Crédit: Studio Figaro. (DR).


Jeudi matin. À deux pas des bureaux du Figaro, sur le boulevard Haussmann, un cadre supérieur d'apparence, costumé, parle avec énergie dans son iPhone. Je n'ai eu droit qu'à la fin de la discussion: «OK Éric, ça roule. Tu m'envoies un petit mail et on se fait un petit point demain en fin de journée». Bingo! J'ai hésité longuement pour titrer cette chronique: le petit mail ou le petit point? Finalement peu importe. Ce qui compte, c'est l'obsession que nous avons d'utiliser l'adjectif «petit» pour parler de tout et n'importe quoi. La petite réunion. Le petit briefing. La petite correction. La petite erreur. Le petit coup de téléphone. Très souvent, tous ces petits cachent des gros. Cette omniprésence linguistique n'est pas anodine. La vie de bureau, à l'heure du numérique et de l'immédiateté, est stressante. Oppressante. Parfois hostile. L'adjectif «petit» est là pour adoucir, appaiser. Il est plein de bienveillance.

À chaque «petite» phrase, il permet de minimiser les propos! Il permet de rassurer celui à qui l'on s'adresse. Et pourtant, Dieu sait que la réalité est toute autre. Démonstration. Lorsqu'un collègue vient vous voir à votre bureau avec un grand sourire - chose déjà inhabituelle - et vous aborde en vous disant, sur la défensive: «Dis-moi, tu pourrais peut-être me rendre un petit service...» Soyons honnêtes. Les choses sont claires pour lui comme pour vous. Ce «petit» service n'a rien de «petit», sinon, plutôt que d'utiliser cette expression, votre interlocuteur vous aurait dit explicitement de quoi il s'agit! Il s'agit à l'évidence d'un «gros» service, pénible et ingrat. Et pourtant... «Pas de souci», allez-vous peut-être répondre sur un ton faussement conciliant, cette expression - que j'ai déjà évoquée dans une précédent chronique - traduisant justement qu'il y a un souci, mais que l'on préfère ignorer, par flemme de discuter!

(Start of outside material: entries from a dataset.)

(* ===== verification/Frp.v ===== *)
(** * The frp relay client (derp/frp-client/src: frp_codec.rs, buf_crypto.rs, msg.rs,
    frp_control.rs, conn_control.rs)

    The control connection to an frp server: a login message in clear, the answer, an IV, and
    from then on messages under AES-CFB. The codec is a state machine over the stages
    [Login], [WaitIv] and [Work], driven by a framed stream. AES-CFB, PBKDF2, MD5, JSON and
    yamux are crates: arguments of the definitions that use them. *)

From S2P Require Import Prelude Bytes Crypto Framed.
From stdpp Require Import pretty.
#[local] Open Scope Z_scope.

Module Frp.

(** The messages of [Error::from], one constructor per text. *)
Inductive Reason :=
| MainStreamNone
| RunIdNone
| LoginRejected (e : string)
| NoRunId
| NoLoginResp
| LoginTimeout.
Inductive Error :=
| IoError
| SerdeJsonError
| ConnectionError
| Encrypt
| LoginError
| ErrorMsg (m : Reason)
| HandlerMsg
| FrpCodecError
| SendError
| Canceled.

(** ** Messages (msg.rs) *)

Definition FRP_VERSION : string := "0.44.0".

Record AuthInfo := mkAuthInfo { privilege_key : list Ascii.ascii; timestamp : Z }.
Record LoginRequest := mkLoginRequest {
  lq_version : string;
  hostname : string;
  os : string;
  arch : string;
  user : string;
  metas : gmap string string;
  pool_count : Z;
  auth_info : option AuthInfo;
}.
Record PingRequest := mkPingRequest { ping_auth_info : option AuthInfo }.
Record LoginResp := mkLoginResp {
  lr_version : string;
  lr_run_id : option string;
  lr_error : option string;
  login_message : option string;
  rx_limit : option Z;
  tx_limit : option Z;
}.
Record NewWorkConn := mkNewWorkConn {
  wc_run_id : string;
  wc_privilege_key : option (list Ascii.ascii);
  wc_timestamp : option Z;
}.
Record StartWorkConnResp := mkStartWorkConnResp {
  sw_proxy_name : string;
  src_addr : string;
  dst_addr : string;
  src_port : Z;
  dst_port : Z;
}.
Record NewProxyRequest := mkNewProxyRequest {
  proxy_name : string;
  proxy_type : string;
  remote_port : option Z;
  custom_domains : option (list string);
  subdomain : option string;
}.
Record NewProxyResp := mkNewProxyResp { npr_proxy_name : string; npr_remote_addr : string; npr_error : string }.
Definition NewProxyRequest_new (proxy_name proxy_type : string) : NewProxyRequest :=
  mkNewProxyRequest proxy_name proxy_type None None None.
Definition set_remote_port (r : NewProxyRequest) (p : Z) : NewProxyRequest :=
  mkNewProxyRequest (proxy_name r) (proxy_type r) (Some p) (custom_domains r) (subdomain r).
Definition set_custom_domains (r : NewProxyRequest) (ds : list string) : NewProxyRequest :=
  mkNewProxyRequest (proxy_name r) (proxy_type r) (remote_port r) (Some ds) (subdomain r).
Definition set_subdomain (r : NewProxyRequest) (s : string) : NewProxyRequest :=
  mkNewProxyRequest (proxy_name r) (proxy_type r) (remote_port r) (custom_domains r) (Some s).

Abbreviation MsgType := byte.
Definition TYPE_LOGIN : MsgType := x6f.
Definition TYPE_LOGIN_RESP : MsgType := x31.
Definition TYPE_REQ_WORK_CONN : MsgType := x72.
Definition TYPE_PING : MsgType := x68.
Definition TYPE_NEW_WORK_CONN : MsgType := x77.
Definition TYPE_NEW_PROXY : MsgType := x70.
Definition TYPE_NEW_PROXY_RESP : MsgType := x32.
Definition TYPE_START_WORK_CONN : MsgType := x73.
Definition TypeCloseProxy : MsgType := x63.
Definition TypeNewVisitorConn : MsgType := x76.
Definition TypeNewVisitorConnResp : MsgType := x33.
Definition TypePong : MsgType := x34.
Definition TypeUDPPacket : MsgType := x75.
Definition TypeNatHoleVisitor : MsgType := x69.
Definition TypeNatHoleClient : MsgType := x6e.
Definition TypeNatHoleResp : MsgType := x6d.
Definition TypeNatHoleClientDetectOK : MsgType := x64.
Definition TypeNatHoleSid : MsgType := x35.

Nous autres Français adorons dire quelque chose tout en pensant le contraire! Parfois, il est possible qu'un «petit verre» après le boulot se transforme en pot colossal jusqu'à une heure avancée de la nuit! Nous maîtrisons la rhétorique et ses figures d'atténuation. Malheureusement, je ne saurais jamais combien de temps a duré le fameux «petit point» de l'individu croisé boulevard Haussmann. Je ne saurais jamais non plus la longueur réelle ni la nature du fameux «petit mail». Mais je ne suis pas dupe. Et j'imagine que vous ne l'êtes pas non plus...

Pour le bien de cette chronique, continuez à me soumettre les horreurs que vous entendez autour de vous. Je vous répondrai à @quentinperinel sur Twitter et qperinel@lefigaro.fr par mail.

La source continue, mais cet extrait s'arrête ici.